# What to do
Scan the records below. List lines holding "request".

# Stored data entries
--
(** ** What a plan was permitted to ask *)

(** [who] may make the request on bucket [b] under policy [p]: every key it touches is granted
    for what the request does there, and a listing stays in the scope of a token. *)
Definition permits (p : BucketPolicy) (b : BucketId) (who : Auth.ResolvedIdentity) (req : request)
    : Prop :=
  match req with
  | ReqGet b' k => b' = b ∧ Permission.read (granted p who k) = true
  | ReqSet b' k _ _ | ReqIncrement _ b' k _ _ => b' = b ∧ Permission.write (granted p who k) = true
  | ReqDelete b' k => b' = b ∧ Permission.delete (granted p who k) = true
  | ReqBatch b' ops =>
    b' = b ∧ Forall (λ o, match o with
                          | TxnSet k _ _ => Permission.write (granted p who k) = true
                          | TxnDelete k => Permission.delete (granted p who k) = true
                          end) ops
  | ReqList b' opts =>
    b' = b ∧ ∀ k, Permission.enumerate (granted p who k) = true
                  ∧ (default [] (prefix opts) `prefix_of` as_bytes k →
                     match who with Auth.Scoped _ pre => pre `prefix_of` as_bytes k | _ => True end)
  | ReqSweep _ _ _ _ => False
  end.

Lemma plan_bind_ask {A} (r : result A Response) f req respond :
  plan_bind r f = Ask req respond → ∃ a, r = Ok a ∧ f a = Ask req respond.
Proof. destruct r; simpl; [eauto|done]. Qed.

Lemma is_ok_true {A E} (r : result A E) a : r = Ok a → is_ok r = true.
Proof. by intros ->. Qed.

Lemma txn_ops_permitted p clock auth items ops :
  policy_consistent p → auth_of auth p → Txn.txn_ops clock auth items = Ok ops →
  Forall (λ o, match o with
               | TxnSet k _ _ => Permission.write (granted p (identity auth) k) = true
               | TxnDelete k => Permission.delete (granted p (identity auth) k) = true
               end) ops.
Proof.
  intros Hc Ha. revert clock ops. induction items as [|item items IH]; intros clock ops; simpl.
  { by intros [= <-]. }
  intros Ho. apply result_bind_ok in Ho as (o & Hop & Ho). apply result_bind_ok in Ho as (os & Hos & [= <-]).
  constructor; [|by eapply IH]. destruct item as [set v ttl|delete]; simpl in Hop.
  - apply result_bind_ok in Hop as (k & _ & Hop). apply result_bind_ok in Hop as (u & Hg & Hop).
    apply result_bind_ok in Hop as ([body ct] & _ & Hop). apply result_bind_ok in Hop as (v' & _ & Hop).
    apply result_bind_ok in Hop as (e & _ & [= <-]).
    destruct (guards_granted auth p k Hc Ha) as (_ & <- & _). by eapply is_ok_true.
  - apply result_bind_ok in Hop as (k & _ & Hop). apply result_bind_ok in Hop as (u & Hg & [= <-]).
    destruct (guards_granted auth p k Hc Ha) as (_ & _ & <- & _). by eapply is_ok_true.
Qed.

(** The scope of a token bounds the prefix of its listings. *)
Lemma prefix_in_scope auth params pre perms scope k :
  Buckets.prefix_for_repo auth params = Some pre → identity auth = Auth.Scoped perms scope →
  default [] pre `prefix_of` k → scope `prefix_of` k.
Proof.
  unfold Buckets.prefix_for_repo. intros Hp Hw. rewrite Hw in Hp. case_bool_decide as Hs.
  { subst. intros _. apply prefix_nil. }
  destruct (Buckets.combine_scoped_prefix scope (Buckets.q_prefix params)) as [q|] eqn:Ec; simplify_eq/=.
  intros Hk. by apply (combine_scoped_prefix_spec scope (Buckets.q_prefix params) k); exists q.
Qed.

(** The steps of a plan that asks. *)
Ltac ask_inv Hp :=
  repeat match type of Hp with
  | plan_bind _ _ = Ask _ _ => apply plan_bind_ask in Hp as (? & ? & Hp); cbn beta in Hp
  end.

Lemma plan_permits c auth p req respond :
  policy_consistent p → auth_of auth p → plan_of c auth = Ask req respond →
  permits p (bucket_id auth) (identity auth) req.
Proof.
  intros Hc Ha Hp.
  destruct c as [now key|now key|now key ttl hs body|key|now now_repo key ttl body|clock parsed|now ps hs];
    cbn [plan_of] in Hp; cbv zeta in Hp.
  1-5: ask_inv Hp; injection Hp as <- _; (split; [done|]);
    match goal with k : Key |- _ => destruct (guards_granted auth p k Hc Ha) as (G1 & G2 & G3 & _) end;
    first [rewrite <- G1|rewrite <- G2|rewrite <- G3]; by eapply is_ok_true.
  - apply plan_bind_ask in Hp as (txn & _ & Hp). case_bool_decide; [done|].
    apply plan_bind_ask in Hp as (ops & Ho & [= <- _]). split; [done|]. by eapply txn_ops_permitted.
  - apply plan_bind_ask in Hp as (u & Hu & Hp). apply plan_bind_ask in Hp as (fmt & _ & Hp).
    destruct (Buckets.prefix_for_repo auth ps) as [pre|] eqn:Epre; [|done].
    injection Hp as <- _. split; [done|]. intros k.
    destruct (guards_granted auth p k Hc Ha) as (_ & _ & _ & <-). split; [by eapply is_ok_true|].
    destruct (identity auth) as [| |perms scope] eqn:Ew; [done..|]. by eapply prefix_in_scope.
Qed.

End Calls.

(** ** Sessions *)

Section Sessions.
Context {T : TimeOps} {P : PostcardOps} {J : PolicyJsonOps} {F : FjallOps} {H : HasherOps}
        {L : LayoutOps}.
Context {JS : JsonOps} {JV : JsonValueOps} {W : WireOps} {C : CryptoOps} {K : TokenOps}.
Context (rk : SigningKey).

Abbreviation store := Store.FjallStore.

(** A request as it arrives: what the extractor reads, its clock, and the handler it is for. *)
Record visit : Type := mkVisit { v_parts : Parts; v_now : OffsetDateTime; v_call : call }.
--
# Task solution
(** [who] may make the request on bucket [b] under policy [p]: every key it touches is granted
    for what the request does there, and a listing stays in the scope of a token. *)
Definition permits (p : BucketPolicy) (b : BucketId) (who : Auth.ResolvedIdentity) (req : request)
(** A request as it arrives: what the extractor reads, its clock, and the handler it is for. *)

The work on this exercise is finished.